## Task description
Whatever the records below hold, copy it all out exactly.

## Data for processing

- - - -

(* ===== verification/Bytes.v ===== *)
(** * Fixed-width integers as bytes

    [to_le_bytes]/[from_le_bytes] and [to_be_bytes]/[from_be_bytes] of the Rust
    integer types: a byte is a [Z] in [0, 256). *)

From S2P Require Import Prelude.

Definition is_byte (b : Z) : bool := (0 <=? b) && (b <? 256).

Fixpoint le_bytes (n : nat) (z : Z) : list Z :=
  match n with O => [] | S n => z mod 256 :: le_bytes n (z / 256) end.
Fixpoint of_le (bs : list Z) : Z :=
  match bs with [] => 0 | b :: bs => b + 256 * of_le bs end.

Definition be_bytes (n : nat) (z : Z) : list Z := rev (le_bytes n z).
Definition of_be (bs : list Z) : Z := of_le (rev bs).

(** The signed readings, at the width of the slice. *)
Definition of_le_signed (bs : list Z) : Z := wrapS (8 * Z.of_nat (length bs)) (of_le bs).
Definition of_be_signed (bs : list Z) : Z := wrapS (8 * Z.of_nat (length bs)) (of_be bs).

Lemma length_le_bytes n z : length (le_bytes n z) = n.
Proof. revert z; induction n; simpl; auto. Qed.
Lemma length_be_bytes n z : length (be_bytes n z) = n.
Proof. unfold be_bytes. by rewrite length_rev, length_le_bytes. Qed.

Lemma le_bytes_is_byte n z : forallb is_byte (le_bytes n z) = true.
Proof.
  revert z; induction n; intros z; simpl; [done|]. rewrite IHn, andb_true_r.
  unfold is_byte. pose proof (Z.mod_pos_bound z 256). apply andb_true_iff; split; lia.
Qed.

Lemma pow_256 n : 256 ^ Z.of_nat n = 2 ^ (8 * Z.of_nat n).
Proof. rewrite Z.pow_mul_r by lia. done. Qed.

Lemma of_le_bytes n z : of_le (le_bytes n z) = z mod 256 ^ Z.of_nat n.
Proof.
  revert z; induction n as [|n IH]; intros z; cbn [le_bytes of_le].
  - by rewrite Z.mod_1_r.
  - rewrite IH, Nat2Z.inj_succ, Z.pow_succ_r by lia.
    rewrite (Z.rem_mul_r z) by (try lia; apply Z.pow_pos_nonneg; lia). lia.
Qed.

Lemma of_be_bytes n z : of_be (be_bytes n z) = z mod 256 ^ Z.of_nat n.
Proof. unfold of_be, be_bytes. rewrite rev_involutive. apply of_le_bytes. Qed.

Lemma of_le_range bs :
  forallb is_byte bs = true -> 0 <= of_le bs < 256 ^ Z.of_nat (length bs).
Proof.
  induction bs as [|b bs IH]; cbn [forallb of_le length]; [lia|].
  intros [Hb%andb_true_iff Hbs]%andb_true_iff. destruct Hb. bool_to_prop.
  rewrite Nat2Z.inj_succ, Z.pow_succ_r by lia. specialize (IH Hbs). lia.
Qed.

Lemma le_bytes_of_le bs :
  forallb is_byte bs = true -> le_bytes (length bs) (of_le bs) = bs.
Proof.
  induction bs as [|b bs IH]; cbn [forallb of_le length le_bytes]; [done|].
  intros [Hb%andb_true_iff Hbs]%andb_true_iff. destruct Hb. bool_to_prop. f_equal.
  - rewrite Z.mul_comm, Z_mod_plus_full. by apply Z.mod_small.
  - rewrite Z.mul_comm, Z_div_plus_full by lia. rewrite Z.div_small by lia. by apply IH.
Qed.

Lemma wrapS_mod n z : 0 < n -> wrapS n (z mod 2 ^ n) = wrapS n z.
Proof. apply wrapS_wrapU. Qed.

Lemma of_le_signed_bytes n z :
  (0 < n)%nat -> inS (8 * Z.of_nat n) z = true -> of_le_signed (le_bytes n z) = z.
Proof.
  intros Hn Hz. unfold of_le_signed. rewrite length_le_bytes, of_le_bytes, pow_256.
  rewrite wrapS_mod by lia. apply wrapS_id; [lia|done].
Qed.

Lemma of_be_signed_bytes n z :
  (0 < n)%nat -> inS (8 * Z.of_nat n) z = true -> of_be_signed (be_bytes n z) = z.
Proof.
  intros Hn Hz. unfold of_be_signed. rewrite length_be_bytes, of_be_bytes, pow_256.
  rewrite wrapS_mod by lia. apply wrapS_id; [lia|done].
Qed.

Lemma of_be_bytes_id n z : inU (8 * Z.of_nat n) z = true -> of_be (be_bytes n z) = z.
Proof.
  intros Hz. rewrite of_be_bytes, pow_256. by apply wrapU_id.
Qed.
Lemma of_le_bytes_id n z : inU (8 * Z.of_nat n) z = true -> of_le (le_bytes n z) = z.
Proof.
  intros Hz. rewrite of_le_bytes, pow_256. by apply wrapU_id.
Qed.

- - - -

## Finished exercise
(* ===== verification/Bytes.v ===== *)
(** * Fixed-width integers as bytes

    [to_le_bytes]/[from_le_bytes] and [to_be_bytes]/[from_be_bytes] of the Rust
    integer types: a byte is a [Z] in [0, 256). *)

From S2P Require Import Prelude.

Definition is_byte (b : Z) : bool := (0 <=? b) && (b <? 256).

Fixpoint le_bytes (n : nat) (z : Z) : list Z :=
  match n with O => [] | S n => z mod 256 :: le_bytes n (z / 256) end.
Fixpoint of_le (bs : list Z) : Z :=
  match bs with [] => 0 | b :: bs => b + 256 * of_le bs end.

Definition be_bytes (n : nat) (z : Z) : list Z := rev (le_bytes n z).
Definition of_be (bs : list Z) : Z := of_le (rev bs).

(** The signed readings, at the width of the slice. *)
Definition of_le_signed (bs : list Z) : Z := wrapS (8 * Z.of_nat (length bs)) (of_le bs).
Definition of_be_signed (bs : list Z) : Z := wrapS (8 * Z.of_nat (length bs)) (of_be bs).

Lemma length_le_bytes n z : length (le_bytes n z) = n.
Proof. revert z; induction n; simpl; auto. Qed.
Lemma length_be_bytes n z : length (be_bytes n z) = n.
Proof. unfold be_bytes. by rewrite length_rev, length_le_bytes. Qed.

Lemma le_bytes_is_byte n z : forallb is_byte (le_bytes n z) = true.
Proof.
  revert z; induction n; intros z; simpl; [done|]. rewrite IHn, andb_true_r.
  unfold is_byte. pose proof (Z.mod_pos_bound z 256). apply andb_true_iff; split; lia.
Qed.

Lemma pow_256 n : 256 ^ Z.of_nat n = 2 ^ (8 * Z.of_nat n).
Proof. rewrite Z.pow_mul_r by lia. done. Qed.

Lemma of_le_bytes n z : of_le (le_bytes n z) = z mod 256 ^ Z.of_nat n.
Proof.
  revert z; induction n as [|n IH]; intros z; cbn [le_bytes of_le].
  - by rewrite Z.mod_1_r.
  - rewrite IH, Nat2Z.inj_succ, Z.pow_succ_r by lia.
    rewrite (Z.rem_mul_r z) by (try lia; apply Z.pow_pos_nonneg; lia). lia.
Qed.

Lemma of_be_bytes n z : of_be (be_bytes n z) = z mod 256 ^ Z.of_nat n.
Proof. unfold of_be, be_bytes. rewrite rev_involutive. apply of_le_bytes. Qed.

Lemma of_le_range bs :
  forallb is_byte bs = true -> 0 <= of_le bs < 256 ^ Z.of_nat (length bs).
Proof.
  induction bs as [|b bs IH]; cbn [forallb of_le length]; [lia|].
  intros [Hb%andb_true_iff Hbs]%andb_true_iff. destruct Hb. bool_to_prop.
  rewrite Nat2Z.inj_succ, Z.pow_succ_r by lia. specialize (IH Hbs). lia.
Qed.

Lemma le_bytes_of_le bs :
  forallb is_byte bs = true -> le_bytes (length bs) (of_le bs) = bs.
Proof.
  induction bs as [|b bs IH]; cbn [forallb of_le length le_bytes]; [done|].
  intros [Hb%andb_true_iff Hbs]%andb_true_iff. destruct Hb. bool_to_prop. f_equal.
  - rewrite Z.mul_comm, Z_mod_plus_full. by apply Z.mod_small.
  - rewrite Z.mul_comm, Z_div_plus_full by lia. rewrite Z.div_small by lia. by apply IH.
Qed.

Lemma wrapS_mod n z : 0 < n -> wrapS n (z mod 2 ^ n) = wrapS n z.
Proof. apply wrapS_wrapU. Qed.

Lemma of_le_signed_bytes n z :
  (0 < n)%nat -> inS (8 * Z.of_nat n) z = true -> of_le_signed (le_bytes n z) = z.
Proof.
  intros Hn Hz. unfold of_le_signed. rewrite length_le_bytes, of_le_bytes, pow_256.
  rewrite wrapS_mod by lia. apply wrapS_id; [lia|done].
Qed.

Lemma of_be_signed_bytes n z :
  (0 < n)%nat -> inS (8 * Z.of_nat n) z = true -> of_be_signed (be_bytes n z) = z.
Proof.
  intros Hn Hz. unfold of_be_signed. rewrite length_be_bytes, of_be_bytes, pow_256.
  rewrite wrapS_mod by lia. apply wrapS_id; [lia|done].
Qed.

Lemma of_be_bytes_id n z : inU (8 * Z.of_nat n) z = true -> of_be (be_bytes n z) = z.
Proof.
  intros Hz. rewrite of_be_bytes, pow_256. by apply wrapU_id.
Qed.
Lemma of_le_bytes_id n z : inU (8 * Z.of_nat n) z = true -> of_le (le_bytes n z) = z.
Proof.
  intros Hz. rewrite of_le_bytes, pow_256. by apply wrapU_id.
Qed.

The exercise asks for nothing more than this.